#### [WHAT YOU NEED TO DO]
Below are records; reproduce exactly the lines from the one that has "sync_entries src dest (files" through the one that has "Lemma sync_entries_ok src", ends included, and nothing more.

#### [DATA]

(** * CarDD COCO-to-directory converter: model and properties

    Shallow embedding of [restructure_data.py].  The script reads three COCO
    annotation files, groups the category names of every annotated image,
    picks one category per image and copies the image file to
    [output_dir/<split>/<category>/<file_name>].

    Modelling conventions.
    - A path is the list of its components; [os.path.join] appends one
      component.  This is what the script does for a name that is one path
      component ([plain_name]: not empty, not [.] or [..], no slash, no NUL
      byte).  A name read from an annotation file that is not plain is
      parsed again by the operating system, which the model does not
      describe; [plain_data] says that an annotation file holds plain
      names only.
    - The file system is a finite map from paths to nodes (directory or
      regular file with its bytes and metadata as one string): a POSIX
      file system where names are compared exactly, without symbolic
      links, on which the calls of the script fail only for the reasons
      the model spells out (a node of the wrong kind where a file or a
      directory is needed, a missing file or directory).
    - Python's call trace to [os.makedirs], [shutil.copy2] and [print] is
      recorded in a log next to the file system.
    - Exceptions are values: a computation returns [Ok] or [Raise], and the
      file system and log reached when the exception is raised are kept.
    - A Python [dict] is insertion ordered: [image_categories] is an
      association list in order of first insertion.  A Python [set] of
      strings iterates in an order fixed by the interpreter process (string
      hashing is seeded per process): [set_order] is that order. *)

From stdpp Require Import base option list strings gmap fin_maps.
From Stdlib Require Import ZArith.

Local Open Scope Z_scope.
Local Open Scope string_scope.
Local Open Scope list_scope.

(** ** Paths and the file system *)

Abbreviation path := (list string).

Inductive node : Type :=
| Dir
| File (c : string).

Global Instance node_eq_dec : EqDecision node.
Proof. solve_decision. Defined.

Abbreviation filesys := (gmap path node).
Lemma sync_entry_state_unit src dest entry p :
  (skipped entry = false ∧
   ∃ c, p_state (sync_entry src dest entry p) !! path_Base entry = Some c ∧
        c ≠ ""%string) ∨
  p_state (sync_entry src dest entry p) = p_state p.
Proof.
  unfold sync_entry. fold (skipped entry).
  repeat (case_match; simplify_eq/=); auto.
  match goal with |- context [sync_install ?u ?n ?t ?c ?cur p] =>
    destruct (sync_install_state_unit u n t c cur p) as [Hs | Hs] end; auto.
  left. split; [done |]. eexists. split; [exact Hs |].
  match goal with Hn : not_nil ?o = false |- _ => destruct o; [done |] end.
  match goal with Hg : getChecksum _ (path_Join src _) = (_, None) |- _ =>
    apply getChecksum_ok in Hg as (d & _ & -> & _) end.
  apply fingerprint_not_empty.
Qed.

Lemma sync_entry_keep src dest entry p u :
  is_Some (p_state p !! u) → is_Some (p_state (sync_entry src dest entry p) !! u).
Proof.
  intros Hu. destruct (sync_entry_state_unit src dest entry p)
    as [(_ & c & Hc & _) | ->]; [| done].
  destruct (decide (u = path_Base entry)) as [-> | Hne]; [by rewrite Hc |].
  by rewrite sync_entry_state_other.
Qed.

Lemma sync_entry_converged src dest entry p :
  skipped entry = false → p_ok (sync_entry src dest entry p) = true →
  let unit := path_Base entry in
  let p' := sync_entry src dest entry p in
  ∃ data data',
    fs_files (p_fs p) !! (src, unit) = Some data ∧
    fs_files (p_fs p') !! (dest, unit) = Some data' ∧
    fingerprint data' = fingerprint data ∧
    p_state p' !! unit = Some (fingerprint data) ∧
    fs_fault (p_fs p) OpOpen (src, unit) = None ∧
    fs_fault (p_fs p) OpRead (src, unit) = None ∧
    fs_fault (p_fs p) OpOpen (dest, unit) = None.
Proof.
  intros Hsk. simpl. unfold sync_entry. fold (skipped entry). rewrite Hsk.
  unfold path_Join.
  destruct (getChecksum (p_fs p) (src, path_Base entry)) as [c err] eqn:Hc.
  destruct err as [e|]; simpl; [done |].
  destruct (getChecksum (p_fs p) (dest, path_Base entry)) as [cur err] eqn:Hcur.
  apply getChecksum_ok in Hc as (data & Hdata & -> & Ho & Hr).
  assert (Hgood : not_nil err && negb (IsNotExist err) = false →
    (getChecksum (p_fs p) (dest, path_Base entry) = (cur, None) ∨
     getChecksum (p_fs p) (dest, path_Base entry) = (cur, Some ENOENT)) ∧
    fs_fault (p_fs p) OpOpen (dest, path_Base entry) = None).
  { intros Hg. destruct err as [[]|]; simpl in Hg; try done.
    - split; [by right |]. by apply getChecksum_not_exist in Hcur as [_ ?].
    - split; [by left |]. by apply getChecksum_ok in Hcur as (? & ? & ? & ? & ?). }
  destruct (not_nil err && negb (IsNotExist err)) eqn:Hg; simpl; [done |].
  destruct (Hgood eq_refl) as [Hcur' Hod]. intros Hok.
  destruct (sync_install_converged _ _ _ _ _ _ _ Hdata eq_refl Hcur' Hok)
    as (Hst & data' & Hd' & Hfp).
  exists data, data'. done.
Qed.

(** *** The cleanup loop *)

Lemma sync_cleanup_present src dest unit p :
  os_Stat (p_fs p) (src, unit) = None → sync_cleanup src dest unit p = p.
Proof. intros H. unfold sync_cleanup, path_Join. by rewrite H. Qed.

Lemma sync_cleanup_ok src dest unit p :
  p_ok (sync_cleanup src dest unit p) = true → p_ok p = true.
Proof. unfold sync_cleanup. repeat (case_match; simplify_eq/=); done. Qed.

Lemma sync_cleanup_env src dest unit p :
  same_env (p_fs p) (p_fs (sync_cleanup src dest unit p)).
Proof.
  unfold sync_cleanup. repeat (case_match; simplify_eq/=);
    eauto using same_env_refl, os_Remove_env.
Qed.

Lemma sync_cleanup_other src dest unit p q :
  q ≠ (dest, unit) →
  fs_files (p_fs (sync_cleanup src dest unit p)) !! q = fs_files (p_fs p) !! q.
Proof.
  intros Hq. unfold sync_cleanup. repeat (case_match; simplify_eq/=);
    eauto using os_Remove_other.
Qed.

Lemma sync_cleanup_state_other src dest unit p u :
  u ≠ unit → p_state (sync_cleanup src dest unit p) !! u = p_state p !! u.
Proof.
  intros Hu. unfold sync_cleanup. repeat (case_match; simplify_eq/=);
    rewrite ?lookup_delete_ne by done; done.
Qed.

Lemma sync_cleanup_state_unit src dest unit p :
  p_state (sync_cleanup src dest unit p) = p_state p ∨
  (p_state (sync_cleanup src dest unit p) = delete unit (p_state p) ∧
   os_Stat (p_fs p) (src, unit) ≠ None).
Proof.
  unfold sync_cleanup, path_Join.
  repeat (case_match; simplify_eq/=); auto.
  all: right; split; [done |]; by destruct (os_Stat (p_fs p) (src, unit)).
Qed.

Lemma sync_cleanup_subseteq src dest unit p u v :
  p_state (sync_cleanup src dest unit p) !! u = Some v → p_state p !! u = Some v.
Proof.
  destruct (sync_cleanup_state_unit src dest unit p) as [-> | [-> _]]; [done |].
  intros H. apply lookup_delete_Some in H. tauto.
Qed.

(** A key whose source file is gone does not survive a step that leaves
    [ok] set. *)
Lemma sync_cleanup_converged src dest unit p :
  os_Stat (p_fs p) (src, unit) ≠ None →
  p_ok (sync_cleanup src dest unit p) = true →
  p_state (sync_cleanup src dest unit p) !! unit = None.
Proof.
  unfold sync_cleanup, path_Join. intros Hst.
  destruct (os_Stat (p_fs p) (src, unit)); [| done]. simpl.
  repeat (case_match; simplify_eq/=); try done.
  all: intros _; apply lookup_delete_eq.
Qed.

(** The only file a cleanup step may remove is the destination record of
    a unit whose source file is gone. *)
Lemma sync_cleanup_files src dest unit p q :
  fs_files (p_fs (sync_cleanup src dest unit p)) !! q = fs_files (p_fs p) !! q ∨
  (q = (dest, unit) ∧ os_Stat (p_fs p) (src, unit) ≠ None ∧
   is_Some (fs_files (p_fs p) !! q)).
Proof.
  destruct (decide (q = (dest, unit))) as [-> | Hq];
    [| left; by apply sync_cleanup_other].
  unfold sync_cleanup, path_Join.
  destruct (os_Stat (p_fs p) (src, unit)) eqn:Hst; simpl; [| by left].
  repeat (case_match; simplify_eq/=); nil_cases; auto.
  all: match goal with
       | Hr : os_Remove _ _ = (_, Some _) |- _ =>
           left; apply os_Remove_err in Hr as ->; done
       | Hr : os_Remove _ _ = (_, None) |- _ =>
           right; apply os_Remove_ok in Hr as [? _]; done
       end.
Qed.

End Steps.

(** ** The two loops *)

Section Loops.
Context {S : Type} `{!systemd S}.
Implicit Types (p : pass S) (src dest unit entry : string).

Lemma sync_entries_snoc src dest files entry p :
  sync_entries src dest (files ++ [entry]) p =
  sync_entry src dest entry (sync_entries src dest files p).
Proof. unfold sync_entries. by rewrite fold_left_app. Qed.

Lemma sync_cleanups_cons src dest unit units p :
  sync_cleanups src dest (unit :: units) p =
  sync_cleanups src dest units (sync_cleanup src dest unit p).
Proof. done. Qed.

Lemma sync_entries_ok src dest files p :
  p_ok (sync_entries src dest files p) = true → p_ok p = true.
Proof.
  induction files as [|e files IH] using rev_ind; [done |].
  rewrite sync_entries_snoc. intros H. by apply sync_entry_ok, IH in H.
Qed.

#### [EXPECTED OUTPUT]
  sync_entries src dest (files ++ [entry]) p =
  sync_entry src dest entry (sync_entries src dest files p).
Proof. unfold sync_entries. by rewrite fold_left_app. Qed.

Lemma sync_cleanups_cons src dest unit units p :
  sync_cleanups src dest (unit :: units) p =
  sync_cleanups src dest units (sync_cleanup src dest unit p).
Proof. done. Qed.

Lemma sync_entries_ok src dest files p :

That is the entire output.